DATA FOR ANALYSIS: Begin

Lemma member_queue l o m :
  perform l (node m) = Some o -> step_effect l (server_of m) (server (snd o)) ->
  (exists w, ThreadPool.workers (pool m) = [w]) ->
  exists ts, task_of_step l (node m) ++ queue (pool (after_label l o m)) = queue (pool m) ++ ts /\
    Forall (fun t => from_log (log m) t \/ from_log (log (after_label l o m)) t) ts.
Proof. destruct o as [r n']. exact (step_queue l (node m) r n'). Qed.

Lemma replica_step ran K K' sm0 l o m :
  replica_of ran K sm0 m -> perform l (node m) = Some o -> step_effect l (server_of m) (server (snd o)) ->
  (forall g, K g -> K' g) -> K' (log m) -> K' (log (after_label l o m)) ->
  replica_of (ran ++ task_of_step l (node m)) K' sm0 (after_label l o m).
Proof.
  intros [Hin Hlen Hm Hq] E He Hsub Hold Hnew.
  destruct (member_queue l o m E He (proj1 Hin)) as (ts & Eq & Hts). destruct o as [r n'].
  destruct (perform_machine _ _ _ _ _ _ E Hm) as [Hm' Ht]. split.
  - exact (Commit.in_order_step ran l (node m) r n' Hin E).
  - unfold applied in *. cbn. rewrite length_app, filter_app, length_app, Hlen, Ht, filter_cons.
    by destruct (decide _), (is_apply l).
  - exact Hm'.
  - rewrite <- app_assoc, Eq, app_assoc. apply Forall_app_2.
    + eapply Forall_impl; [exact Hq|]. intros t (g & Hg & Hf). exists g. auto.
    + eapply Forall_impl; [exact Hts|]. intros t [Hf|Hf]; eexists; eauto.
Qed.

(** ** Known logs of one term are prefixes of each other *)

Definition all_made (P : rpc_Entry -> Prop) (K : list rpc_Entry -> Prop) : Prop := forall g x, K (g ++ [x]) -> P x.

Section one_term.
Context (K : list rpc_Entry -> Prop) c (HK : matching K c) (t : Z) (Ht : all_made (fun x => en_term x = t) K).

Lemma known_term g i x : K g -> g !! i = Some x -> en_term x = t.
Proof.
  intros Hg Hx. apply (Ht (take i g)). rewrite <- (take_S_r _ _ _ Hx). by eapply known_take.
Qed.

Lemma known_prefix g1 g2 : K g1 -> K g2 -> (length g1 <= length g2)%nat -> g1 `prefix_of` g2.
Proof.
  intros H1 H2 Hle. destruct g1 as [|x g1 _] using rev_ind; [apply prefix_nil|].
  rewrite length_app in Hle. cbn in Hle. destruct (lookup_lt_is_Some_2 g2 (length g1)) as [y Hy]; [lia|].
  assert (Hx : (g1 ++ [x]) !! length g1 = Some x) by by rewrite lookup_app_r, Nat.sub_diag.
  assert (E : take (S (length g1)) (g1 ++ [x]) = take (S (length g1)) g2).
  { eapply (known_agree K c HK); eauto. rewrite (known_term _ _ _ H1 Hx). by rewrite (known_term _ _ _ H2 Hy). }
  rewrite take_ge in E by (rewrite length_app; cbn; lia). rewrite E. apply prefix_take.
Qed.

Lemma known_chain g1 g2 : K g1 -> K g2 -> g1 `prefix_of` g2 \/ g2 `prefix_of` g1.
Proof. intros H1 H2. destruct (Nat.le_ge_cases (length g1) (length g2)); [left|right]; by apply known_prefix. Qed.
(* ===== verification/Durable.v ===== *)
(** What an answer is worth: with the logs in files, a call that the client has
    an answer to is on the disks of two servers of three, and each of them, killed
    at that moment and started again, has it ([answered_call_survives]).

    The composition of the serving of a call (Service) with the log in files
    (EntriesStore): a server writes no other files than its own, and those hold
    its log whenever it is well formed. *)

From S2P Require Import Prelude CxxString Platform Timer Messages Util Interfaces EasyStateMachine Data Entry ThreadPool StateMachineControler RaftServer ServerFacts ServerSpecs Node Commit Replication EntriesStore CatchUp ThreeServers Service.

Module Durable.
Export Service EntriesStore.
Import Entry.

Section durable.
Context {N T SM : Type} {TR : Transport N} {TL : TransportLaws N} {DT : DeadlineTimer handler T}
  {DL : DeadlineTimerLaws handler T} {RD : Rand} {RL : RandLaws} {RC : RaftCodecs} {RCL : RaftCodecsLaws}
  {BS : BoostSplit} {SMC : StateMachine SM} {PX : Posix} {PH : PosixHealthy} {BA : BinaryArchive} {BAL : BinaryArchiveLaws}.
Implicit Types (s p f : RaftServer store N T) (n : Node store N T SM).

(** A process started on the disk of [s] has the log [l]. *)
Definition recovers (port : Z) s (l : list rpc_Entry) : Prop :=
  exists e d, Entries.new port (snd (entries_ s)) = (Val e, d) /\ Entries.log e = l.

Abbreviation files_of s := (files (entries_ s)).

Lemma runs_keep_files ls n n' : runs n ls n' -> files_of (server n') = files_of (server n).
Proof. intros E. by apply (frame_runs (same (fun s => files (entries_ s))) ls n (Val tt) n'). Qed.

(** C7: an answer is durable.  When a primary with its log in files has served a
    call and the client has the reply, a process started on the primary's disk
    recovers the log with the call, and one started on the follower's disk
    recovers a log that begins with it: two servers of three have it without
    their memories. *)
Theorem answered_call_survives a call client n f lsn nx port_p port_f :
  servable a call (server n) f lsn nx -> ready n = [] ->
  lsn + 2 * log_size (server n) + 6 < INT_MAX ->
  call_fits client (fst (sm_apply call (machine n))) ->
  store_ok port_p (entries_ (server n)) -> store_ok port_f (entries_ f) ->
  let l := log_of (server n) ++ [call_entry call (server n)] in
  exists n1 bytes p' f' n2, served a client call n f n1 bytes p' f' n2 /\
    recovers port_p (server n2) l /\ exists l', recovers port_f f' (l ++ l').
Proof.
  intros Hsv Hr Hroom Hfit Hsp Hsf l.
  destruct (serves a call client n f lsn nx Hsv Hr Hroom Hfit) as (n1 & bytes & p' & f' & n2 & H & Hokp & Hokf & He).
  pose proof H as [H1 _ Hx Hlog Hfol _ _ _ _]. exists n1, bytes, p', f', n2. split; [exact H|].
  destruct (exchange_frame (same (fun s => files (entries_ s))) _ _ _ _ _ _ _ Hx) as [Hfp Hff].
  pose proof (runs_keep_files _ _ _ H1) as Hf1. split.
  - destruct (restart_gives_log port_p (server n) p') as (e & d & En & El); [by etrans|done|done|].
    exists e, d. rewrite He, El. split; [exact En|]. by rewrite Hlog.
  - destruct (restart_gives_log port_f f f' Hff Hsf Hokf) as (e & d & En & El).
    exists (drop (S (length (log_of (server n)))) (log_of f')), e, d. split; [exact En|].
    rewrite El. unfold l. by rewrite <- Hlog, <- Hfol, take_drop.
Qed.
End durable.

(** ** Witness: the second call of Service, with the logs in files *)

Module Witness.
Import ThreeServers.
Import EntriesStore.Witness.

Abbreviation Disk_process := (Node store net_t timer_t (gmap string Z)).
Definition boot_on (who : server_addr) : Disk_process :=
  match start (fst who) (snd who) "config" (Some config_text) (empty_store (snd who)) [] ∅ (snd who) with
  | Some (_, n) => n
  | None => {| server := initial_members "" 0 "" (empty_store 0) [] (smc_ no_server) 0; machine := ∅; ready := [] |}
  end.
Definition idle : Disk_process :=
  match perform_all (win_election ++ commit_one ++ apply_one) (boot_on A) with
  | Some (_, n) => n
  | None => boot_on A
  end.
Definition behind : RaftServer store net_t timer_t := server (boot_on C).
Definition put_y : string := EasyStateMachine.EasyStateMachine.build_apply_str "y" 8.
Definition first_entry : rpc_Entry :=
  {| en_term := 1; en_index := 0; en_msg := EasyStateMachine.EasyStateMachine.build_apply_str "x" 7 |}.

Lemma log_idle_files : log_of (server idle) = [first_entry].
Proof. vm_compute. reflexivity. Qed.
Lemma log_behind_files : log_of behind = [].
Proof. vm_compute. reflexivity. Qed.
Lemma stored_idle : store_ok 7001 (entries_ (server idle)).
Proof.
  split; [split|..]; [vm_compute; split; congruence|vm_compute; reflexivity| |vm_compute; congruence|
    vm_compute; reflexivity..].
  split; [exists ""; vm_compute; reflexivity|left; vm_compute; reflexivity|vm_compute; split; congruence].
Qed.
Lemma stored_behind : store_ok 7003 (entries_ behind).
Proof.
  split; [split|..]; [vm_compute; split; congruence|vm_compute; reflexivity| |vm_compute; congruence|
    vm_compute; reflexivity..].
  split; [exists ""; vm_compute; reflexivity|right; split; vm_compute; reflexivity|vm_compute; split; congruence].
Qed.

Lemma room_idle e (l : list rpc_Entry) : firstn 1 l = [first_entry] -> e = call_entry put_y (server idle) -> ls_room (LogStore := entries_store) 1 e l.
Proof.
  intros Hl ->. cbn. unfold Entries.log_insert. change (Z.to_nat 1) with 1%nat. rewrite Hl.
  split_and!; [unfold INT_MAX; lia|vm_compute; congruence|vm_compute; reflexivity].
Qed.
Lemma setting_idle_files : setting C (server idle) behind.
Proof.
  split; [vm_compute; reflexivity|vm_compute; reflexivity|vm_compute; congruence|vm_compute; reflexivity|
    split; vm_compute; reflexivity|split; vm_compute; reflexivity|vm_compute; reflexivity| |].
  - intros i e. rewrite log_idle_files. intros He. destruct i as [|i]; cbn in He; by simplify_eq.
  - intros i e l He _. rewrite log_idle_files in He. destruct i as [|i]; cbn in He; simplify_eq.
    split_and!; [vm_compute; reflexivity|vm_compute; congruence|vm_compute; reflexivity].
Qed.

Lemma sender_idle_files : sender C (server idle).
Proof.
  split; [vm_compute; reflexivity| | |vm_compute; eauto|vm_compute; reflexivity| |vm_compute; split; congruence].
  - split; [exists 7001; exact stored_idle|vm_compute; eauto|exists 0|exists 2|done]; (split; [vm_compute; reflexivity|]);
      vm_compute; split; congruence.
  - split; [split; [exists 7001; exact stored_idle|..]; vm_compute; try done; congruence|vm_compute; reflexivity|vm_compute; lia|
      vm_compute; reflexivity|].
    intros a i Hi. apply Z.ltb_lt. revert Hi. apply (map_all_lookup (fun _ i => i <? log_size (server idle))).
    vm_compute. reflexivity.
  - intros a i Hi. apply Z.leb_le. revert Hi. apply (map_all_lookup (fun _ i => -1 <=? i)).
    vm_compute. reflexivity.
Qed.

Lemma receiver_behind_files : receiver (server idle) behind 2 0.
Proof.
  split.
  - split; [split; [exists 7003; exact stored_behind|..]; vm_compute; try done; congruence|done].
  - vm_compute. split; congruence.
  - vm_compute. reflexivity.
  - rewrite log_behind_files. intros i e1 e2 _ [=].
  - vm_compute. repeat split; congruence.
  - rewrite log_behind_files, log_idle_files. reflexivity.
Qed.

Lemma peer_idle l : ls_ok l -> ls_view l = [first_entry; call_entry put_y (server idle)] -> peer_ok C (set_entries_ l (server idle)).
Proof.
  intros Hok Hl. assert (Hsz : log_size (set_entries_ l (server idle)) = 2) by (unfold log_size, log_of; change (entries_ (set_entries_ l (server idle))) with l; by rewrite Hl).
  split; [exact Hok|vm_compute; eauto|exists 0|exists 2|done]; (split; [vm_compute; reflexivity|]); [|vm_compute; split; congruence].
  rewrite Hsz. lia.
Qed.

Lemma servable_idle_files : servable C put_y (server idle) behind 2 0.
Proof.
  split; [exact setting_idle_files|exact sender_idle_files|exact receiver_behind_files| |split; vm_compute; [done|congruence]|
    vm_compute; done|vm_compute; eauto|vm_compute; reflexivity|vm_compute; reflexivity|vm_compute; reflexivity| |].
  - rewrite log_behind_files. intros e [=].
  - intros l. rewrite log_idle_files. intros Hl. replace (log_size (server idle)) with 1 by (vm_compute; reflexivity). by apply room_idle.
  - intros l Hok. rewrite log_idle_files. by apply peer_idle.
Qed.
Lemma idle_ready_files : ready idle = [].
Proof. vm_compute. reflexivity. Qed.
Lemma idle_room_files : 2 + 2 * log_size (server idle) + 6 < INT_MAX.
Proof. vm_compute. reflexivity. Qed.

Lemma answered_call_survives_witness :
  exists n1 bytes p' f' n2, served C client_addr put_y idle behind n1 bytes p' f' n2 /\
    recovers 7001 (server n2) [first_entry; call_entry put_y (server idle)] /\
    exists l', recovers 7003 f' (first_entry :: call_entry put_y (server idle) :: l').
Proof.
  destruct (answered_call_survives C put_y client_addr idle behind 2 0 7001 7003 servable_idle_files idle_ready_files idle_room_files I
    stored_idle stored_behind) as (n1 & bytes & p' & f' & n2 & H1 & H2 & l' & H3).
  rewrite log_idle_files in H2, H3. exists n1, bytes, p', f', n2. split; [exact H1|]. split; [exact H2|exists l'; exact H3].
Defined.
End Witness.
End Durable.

DATA FOR ANALYSIS: End

- EXERCISE OBJECTIVE: Restate exactly the records above from their first line through the line that holds "intros [Hin Hlen", please, including both and leaving out all others.

- RESPONSE AREA:
Lemma member_queue l o m :
  perform l (node m) = Some o -> step_effect l (server_of m) (server (snd o)) ->
  (exists w, ThreadPool.workers (pool m) = [w]) ->
  exists ts, task_of_step l (node m) ++ queue (pool (after_label l o m)) = queue (pool m) ++ ts /\
    Forall (fun t => from_log (log m) t \/ from_log (log (after_label l o m)) t) ts.
Proof. destruct o as [r n']. exact (step_queue l (node m) r n'). Qed.

Lemma replica_step ran K K' sm0 l o m :
  replica_of ran K sm0 m -> perform l (node m) = Some o -> step_effect l (server_of m) (server (snd o)) ->
  (forall g, K g -> K' g) -> K' (log m) -> K' (log (after_label l o m)) ->
  replica_of (ran ++ task_of_step l (node m)) K' sm0 (after_label l o m).
Proof.
  intros [Hin Hlen Hm Hq] E He Hsub Hold Hnew.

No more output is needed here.